● SOURCE RECORDS:
+ + + + + + +

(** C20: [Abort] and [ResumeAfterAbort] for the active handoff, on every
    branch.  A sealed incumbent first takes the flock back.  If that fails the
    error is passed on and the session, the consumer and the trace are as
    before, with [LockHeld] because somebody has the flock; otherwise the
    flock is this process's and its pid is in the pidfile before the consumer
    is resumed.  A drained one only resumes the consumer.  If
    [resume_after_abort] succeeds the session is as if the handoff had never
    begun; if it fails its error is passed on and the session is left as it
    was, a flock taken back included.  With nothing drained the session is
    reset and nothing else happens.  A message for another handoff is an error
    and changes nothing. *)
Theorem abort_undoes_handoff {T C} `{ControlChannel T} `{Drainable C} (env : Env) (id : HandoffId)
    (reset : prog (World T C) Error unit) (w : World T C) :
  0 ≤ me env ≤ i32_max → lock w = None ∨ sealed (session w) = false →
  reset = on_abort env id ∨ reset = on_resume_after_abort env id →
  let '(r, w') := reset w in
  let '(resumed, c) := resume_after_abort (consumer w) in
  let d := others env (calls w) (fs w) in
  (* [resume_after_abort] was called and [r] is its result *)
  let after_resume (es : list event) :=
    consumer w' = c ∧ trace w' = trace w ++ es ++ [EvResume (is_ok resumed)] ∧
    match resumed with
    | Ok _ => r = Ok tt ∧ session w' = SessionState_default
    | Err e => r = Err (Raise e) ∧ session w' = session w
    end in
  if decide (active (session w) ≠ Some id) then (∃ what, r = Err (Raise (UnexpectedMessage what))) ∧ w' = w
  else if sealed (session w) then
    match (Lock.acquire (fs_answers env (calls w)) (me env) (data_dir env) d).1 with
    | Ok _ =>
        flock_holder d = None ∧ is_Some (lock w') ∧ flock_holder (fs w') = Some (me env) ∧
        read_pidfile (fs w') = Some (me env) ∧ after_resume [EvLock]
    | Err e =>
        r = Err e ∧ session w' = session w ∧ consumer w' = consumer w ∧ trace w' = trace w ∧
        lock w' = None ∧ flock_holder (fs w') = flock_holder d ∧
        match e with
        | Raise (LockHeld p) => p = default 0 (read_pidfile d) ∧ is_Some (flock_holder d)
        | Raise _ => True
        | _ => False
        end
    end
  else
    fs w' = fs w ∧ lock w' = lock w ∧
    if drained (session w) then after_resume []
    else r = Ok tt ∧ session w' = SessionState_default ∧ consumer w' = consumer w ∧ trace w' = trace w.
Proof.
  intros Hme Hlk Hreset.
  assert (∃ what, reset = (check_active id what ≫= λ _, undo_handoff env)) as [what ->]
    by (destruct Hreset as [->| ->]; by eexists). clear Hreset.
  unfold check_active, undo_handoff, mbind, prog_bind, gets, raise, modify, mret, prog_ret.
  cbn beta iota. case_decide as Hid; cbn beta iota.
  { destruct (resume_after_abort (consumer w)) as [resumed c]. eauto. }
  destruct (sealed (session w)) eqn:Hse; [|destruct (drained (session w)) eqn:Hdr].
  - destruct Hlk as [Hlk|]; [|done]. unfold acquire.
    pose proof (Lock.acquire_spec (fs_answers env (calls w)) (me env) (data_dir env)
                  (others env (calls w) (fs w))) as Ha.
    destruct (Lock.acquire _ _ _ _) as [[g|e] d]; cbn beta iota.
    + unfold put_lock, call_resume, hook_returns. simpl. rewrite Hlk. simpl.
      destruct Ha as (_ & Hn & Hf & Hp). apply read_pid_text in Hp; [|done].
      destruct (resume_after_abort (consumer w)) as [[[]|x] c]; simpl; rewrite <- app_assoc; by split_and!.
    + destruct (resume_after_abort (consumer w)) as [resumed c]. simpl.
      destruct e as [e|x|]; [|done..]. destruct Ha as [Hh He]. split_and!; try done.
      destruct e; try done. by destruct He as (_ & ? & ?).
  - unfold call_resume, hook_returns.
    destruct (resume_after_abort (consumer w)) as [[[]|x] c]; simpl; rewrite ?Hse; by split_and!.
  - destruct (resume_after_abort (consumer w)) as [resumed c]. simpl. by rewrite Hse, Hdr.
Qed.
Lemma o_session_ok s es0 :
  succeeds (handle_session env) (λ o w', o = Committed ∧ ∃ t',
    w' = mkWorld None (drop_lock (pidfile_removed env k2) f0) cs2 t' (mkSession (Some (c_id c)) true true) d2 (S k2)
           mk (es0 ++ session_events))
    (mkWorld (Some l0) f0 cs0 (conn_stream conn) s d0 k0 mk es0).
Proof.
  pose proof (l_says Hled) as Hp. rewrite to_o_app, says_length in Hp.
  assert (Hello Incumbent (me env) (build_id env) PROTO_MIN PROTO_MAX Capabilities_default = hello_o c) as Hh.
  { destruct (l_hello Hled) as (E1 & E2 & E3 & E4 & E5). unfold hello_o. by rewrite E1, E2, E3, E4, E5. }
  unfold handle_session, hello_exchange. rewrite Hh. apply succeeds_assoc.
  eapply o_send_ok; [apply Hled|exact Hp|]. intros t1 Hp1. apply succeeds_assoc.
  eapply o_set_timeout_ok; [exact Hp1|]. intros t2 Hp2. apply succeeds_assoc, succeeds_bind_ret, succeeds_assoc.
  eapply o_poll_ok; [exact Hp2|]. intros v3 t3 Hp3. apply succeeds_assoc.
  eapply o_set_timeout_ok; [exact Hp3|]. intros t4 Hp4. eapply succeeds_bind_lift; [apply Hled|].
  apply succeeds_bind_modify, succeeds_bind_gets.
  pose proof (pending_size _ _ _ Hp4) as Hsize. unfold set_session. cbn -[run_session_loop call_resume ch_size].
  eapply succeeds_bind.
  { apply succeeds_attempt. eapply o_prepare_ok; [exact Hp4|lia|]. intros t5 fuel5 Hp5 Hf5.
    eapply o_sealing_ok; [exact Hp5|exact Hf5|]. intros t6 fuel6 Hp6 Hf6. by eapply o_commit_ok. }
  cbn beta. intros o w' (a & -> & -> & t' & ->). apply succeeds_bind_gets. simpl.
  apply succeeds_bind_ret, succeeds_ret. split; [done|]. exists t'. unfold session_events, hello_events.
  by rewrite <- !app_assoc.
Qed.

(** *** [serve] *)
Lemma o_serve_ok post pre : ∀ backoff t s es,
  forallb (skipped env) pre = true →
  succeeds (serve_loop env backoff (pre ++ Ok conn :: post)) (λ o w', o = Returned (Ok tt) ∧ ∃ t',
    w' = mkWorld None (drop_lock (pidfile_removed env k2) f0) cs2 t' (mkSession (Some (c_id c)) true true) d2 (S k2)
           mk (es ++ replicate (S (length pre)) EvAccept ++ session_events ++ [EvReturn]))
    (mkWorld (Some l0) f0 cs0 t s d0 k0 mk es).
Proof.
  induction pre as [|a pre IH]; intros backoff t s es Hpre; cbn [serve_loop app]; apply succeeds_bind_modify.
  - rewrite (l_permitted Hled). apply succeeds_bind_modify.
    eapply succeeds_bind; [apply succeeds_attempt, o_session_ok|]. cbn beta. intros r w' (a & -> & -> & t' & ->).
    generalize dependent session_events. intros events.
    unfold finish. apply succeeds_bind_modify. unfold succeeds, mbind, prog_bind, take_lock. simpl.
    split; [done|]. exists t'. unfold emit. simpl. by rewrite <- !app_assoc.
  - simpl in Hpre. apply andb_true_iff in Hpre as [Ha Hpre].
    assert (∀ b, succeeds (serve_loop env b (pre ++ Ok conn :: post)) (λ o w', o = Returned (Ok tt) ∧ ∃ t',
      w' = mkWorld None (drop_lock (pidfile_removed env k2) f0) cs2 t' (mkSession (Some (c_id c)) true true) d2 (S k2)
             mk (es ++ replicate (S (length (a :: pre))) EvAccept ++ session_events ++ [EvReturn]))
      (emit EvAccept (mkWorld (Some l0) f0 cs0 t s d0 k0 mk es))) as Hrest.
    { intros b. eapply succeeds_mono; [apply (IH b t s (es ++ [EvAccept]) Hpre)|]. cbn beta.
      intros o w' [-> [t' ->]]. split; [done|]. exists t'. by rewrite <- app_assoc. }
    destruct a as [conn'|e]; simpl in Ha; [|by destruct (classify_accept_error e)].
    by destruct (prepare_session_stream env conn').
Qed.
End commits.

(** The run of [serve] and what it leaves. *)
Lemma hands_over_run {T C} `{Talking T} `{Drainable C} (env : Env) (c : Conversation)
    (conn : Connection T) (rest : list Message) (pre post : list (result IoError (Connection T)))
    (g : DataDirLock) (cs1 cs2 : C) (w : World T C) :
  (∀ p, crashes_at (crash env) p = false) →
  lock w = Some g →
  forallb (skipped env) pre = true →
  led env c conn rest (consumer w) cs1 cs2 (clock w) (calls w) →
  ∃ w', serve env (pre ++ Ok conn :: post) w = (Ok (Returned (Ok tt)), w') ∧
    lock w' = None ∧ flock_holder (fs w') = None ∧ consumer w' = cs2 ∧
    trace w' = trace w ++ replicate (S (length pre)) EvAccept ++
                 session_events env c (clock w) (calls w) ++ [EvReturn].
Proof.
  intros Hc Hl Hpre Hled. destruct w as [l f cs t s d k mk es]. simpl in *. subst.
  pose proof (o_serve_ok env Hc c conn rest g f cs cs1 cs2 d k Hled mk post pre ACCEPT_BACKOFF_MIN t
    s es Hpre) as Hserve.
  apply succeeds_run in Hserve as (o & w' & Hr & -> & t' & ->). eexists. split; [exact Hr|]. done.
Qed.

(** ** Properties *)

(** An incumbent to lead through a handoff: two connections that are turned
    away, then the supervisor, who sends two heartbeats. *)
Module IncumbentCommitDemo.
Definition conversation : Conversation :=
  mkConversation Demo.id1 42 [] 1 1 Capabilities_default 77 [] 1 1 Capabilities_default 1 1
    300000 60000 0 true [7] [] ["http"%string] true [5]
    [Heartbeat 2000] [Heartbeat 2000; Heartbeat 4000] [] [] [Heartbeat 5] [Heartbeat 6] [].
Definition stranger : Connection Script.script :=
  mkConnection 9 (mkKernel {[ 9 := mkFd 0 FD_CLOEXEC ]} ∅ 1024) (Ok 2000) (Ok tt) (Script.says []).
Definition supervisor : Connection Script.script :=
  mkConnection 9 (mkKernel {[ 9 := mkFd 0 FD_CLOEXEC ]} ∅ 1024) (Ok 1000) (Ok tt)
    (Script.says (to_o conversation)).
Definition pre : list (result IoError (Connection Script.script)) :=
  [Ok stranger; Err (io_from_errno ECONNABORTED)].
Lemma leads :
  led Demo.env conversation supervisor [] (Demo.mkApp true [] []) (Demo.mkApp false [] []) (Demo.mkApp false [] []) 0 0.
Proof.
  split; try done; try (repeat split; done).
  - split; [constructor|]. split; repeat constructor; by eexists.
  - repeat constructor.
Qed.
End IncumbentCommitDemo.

+ + + + + + +

● ASSIGNED TASK:
Look back at the entries above. Retype the line with "destruct (Lock.acquire _", the line with "pose proof (l_says", and all lines in between.

● WRITTEN SOLUTION:
    destruct (Lock.acquire _ _ _ _) as [[g|e] d]; cbn beta iota.
    + unfold put_lock, call_resume, hook_returns. simpl. rewrite Hlk. simpl.
      destruct Ha as (_ & Hn & Hf & Hp). apply read_pid_text in Hp; [|done].
      destruct (resume_after_abort (consumer w)) as [[[]|x] c]; simpl; rewrite <- app_assoc; by split_and!.
    + destruct (resume_after_abort (consumer w)) as [resumed c]. simpl.
      destruct e as [e|x|]; [|done..]. destruct Ha as [Hh He]. split_and!; try done.
      destruct e; try done. by destruct He as (_ & ? & ?).
  - unfold call_resume, hook_returns.
    destruct (resume_after_abort (consumer w)) as [[[]|x] c]; simpl; rewrite ?Hse; by split_and!.
  - destruct (resume_after_abort (consumer w)) as [resumed c]. simpl. by rewrite Hse, Hdr.
Qed.
Lemma o_session_ok s es0 :
  succeeds (handle_session env) (λ o w', o = Committed ∧ ∃ t',
    w' = mkWorld None (drop_lock (pidfile_removed env k2) f0) cs2 t' (mkSession (Some (c_id c)) true true) d2 (S k2)
           mk (es0 ++ session_events))
    (mkWorld (Some l0) f0 cs0 (conn_stream conn) s d0 k0 mk es0).
Proof.
  pose proof (l_says Hled) as Hp. rewrite to_o_app, says_length in Hp.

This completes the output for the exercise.